- _Directions_:
Given the records below, would you repeat exactly the lines that begin at the one containing "match open_cursor value with" and end at the one containing "PNone => true", inclusive?
***
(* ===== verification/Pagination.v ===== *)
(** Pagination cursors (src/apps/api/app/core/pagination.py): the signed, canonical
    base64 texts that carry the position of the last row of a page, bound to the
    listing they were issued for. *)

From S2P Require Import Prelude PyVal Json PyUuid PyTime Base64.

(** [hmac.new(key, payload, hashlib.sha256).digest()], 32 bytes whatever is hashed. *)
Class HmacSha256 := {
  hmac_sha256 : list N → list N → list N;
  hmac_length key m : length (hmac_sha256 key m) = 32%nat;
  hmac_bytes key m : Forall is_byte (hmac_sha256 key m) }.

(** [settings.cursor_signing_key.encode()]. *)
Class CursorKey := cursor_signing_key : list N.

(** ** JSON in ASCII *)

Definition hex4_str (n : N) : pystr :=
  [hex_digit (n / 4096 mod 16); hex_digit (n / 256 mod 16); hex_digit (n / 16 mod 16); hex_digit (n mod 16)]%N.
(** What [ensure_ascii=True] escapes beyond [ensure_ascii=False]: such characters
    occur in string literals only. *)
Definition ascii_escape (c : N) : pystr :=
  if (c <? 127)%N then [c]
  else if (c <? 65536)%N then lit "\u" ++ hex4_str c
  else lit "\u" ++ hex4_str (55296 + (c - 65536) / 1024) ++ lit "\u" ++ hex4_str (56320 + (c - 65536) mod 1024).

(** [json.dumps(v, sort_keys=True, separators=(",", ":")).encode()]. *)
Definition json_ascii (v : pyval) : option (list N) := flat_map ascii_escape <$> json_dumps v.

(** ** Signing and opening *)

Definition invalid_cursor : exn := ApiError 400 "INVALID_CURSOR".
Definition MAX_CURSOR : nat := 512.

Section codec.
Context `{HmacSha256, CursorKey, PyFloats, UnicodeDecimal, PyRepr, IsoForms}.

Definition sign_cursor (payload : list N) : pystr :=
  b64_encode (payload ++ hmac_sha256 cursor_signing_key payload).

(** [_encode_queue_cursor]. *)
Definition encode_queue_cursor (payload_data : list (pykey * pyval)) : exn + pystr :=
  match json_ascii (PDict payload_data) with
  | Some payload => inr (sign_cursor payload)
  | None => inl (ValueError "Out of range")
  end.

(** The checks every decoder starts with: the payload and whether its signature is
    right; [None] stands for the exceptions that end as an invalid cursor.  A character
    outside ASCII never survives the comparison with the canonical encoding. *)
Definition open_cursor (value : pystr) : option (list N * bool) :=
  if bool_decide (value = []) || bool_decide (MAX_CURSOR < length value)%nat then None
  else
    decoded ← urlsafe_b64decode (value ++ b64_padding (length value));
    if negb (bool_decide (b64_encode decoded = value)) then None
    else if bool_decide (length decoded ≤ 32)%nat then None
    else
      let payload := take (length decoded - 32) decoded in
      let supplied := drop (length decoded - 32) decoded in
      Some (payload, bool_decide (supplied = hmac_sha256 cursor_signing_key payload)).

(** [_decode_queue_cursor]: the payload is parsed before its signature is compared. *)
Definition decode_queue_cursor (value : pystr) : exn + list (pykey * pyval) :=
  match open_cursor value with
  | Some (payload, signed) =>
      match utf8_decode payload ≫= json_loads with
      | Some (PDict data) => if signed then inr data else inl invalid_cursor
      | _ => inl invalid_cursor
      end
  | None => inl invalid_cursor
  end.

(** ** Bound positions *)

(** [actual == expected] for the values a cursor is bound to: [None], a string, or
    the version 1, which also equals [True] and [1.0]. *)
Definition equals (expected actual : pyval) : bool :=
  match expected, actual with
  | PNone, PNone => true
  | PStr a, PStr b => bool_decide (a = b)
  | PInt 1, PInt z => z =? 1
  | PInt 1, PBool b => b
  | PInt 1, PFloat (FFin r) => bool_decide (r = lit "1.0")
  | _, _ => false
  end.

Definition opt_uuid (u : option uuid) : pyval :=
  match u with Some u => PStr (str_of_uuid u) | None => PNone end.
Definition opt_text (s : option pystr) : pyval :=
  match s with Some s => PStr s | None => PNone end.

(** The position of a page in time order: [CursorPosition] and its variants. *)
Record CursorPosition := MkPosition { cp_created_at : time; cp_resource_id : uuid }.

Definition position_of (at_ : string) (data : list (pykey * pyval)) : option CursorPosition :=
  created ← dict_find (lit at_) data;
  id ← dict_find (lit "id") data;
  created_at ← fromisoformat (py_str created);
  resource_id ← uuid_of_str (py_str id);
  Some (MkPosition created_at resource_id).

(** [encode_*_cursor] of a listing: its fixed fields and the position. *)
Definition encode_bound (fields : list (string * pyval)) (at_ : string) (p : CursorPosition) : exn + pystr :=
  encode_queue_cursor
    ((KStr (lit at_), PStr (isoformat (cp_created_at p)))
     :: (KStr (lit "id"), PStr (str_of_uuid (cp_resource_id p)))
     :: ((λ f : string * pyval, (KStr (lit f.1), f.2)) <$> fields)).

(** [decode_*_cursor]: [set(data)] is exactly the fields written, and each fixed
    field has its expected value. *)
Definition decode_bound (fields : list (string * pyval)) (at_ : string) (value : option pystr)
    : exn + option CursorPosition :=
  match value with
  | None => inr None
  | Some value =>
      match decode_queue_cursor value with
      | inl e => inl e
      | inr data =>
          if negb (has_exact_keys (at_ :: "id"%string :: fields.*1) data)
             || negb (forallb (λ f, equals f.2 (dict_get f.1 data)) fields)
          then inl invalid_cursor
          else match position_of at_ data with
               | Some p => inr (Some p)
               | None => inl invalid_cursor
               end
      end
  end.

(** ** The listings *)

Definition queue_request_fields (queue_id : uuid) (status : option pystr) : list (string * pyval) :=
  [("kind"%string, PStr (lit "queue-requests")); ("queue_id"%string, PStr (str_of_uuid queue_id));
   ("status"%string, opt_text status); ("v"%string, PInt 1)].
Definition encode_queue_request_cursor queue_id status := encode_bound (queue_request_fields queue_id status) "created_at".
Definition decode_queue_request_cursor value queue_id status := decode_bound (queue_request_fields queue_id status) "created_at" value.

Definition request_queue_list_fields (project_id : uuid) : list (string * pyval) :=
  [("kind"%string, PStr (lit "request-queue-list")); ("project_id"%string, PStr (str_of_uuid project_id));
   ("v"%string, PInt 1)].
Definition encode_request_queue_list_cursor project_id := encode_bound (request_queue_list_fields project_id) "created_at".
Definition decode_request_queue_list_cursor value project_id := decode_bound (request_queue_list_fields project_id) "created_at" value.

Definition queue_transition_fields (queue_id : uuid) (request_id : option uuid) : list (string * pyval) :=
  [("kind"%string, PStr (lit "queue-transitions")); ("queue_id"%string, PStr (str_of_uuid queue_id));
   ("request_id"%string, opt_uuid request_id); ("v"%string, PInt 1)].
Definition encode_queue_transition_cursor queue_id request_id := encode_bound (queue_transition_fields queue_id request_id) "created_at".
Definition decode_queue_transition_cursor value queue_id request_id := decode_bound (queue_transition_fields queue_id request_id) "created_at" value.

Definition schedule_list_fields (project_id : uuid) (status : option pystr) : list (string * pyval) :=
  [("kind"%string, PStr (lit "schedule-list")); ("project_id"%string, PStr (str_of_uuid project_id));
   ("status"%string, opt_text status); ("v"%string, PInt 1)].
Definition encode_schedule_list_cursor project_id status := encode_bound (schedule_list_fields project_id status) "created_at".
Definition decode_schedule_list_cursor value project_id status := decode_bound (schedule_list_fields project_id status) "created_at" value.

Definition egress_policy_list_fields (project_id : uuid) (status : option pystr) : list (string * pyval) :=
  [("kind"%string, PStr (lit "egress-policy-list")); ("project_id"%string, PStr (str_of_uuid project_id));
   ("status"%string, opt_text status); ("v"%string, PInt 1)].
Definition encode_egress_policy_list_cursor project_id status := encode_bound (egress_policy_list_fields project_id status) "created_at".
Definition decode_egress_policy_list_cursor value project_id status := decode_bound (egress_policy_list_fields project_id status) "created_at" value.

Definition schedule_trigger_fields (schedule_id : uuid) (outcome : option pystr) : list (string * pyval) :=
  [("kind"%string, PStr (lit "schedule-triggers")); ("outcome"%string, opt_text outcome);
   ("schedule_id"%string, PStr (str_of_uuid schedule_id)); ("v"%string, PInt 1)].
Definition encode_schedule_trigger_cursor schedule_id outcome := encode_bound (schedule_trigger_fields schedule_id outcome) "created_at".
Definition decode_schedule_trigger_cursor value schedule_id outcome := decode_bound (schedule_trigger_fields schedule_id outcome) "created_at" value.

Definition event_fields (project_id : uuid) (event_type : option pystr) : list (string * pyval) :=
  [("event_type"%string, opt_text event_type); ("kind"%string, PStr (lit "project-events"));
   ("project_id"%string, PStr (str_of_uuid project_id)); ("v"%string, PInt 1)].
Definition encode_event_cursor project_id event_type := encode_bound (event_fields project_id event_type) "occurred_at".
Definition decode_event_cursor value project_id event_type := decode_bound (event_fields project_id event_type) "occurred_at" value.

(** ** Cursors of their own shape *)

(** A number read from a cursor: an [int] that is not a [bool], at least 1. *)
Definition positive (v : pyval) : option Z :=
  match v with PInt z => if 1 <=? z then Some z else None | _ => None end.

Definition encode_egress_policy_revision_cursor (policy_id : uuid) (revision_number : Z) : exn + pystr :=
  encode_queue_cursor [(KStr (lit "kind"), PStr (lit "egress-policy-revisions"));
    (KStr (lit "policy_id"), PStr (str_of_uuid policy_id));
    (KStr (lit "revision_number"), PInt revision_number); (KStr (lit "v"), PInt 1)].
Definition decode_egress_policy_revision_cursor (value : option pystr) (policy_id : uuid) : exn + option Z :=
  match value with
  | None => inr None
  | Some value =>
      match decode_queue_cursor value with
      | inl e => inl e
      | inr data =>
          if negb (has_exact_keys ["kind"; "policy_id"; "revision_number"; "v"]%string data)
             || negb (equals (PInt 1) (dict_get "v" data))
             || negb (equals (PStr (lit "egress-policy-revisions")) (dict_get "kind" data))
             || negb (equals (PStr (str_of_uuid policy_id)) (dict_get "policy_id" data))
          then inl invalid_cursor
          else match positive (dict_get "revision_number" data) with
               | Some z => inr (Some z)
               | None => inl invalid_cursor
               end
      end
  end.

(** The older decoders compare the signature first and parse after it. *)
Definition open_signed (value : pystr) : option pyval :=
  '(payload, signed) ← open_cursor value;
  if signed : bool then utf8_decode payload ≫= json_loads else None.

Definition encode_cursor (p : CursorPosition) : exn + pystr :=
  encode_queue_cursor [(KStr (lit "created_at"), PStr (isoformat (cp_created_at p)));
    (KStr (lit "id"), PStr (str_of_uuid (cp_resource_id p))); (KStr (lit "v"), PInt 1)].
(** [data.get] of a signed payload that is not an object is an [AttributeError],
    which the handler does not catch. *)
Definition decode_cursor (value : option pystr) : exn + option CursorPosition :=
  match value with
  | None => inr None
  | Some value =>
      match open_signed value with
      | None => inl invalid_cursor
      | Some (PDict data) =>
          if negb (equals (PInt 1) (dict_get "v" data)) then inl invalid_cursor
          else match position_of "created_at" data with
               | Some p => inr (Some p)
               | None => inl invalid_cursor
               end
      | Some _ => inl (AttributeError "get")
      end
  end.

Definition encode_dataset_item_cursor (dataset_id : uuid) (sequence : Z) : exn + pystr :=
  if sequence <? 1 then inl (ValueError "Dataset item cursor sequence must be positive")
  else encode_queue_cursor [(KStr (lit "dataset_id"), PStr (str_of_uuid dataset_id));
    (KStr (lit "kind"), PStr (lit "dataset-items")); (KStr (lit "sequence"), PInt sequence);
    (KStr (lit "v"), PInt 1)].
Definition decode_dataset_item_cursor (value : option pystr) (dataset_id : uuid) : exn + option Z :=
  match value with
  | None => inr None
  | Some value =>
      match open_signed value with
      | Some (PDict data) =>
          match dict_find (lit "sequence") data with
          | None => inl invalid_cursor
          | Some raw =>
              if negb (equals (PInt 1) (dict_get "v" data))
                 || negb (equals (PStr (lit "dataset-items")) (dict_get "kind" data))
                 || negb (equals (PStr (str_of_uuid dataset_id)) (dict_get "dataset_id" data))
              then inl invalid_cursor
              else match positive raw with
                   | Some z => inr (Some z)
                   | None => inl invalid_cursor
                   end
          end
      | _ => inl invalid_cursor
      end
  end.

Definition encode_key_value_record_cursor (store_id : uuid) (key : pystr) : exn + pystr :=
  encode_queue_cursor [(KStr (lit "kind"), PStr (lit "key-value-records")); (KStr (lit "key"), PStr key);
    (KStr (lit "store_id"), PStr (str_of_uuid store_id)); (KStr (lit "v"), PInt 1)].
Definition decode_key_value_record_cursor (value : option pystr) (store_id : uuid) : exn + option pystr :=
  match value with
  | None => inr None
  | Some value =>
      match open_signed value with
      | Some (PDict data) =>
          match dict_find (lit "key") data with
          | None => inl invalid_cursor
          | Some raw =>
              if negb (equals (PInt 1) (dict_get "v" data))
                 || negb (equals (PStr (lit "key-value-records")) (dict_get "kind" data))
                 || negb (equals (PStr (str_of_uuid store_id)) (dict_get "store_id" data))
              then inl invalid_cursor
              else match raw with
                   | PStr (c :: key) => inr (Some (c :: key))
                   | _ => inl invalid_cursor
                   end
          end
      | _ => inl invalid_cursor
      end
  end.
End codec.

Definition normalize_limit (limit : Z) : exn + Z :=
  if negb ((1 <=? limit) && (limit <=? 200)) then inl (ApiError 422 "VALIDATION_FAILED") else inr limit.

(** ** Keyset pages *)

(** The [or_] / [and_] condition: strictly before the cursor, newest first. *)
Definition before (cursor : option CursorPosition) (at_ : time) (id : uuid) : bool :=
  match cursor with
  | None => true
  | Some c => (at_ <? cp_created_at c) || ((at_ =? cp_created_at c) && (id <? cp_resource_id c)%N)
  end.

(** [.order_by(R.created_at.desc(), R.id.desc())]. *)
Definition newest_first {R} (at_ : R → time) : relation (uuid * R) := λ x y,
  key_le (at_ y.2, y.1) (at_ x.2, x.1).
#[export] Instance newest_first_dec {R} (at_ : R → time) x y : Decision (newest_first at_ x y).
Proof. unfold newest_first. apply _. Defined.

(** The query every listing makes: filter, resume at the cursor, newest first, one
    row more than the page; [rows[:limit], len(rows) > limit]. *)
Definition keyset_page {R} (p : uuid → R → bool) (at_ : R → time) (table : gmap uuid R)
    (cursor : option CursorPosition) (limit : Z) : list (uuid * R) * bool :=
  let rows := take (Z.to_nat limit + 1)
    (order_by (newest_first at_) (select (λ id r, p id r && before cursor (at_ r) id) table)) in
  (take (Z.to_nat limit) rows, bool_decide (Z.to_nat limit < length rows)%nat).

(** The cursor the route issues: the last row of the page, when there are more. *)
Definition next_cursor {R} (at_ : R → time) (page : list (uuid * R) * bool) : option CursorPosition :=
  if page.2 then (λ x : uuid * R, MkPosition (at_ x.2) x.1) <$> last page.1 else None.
***
- _Solution_:
  match open_cursor value with
  | Some (payload, signed) =>
      match utf8_decode payload ≫= json_loads with
      | Some (PDict data) => if signed then inr data else inl invalid_cursor
      | _ => inl invalid_cursor
      end
  | None => inl invalid_cursor
  end.

(** ** Bound positions *)

(** [actual == expected] for the values a cursor is bound to: [None], a string, or
    the version 1, which also equals [True] and [1.0]. *)
Definition equals (expected actual : pyval) : bool :=
  match expected, actual with
  | PNone, PNone => true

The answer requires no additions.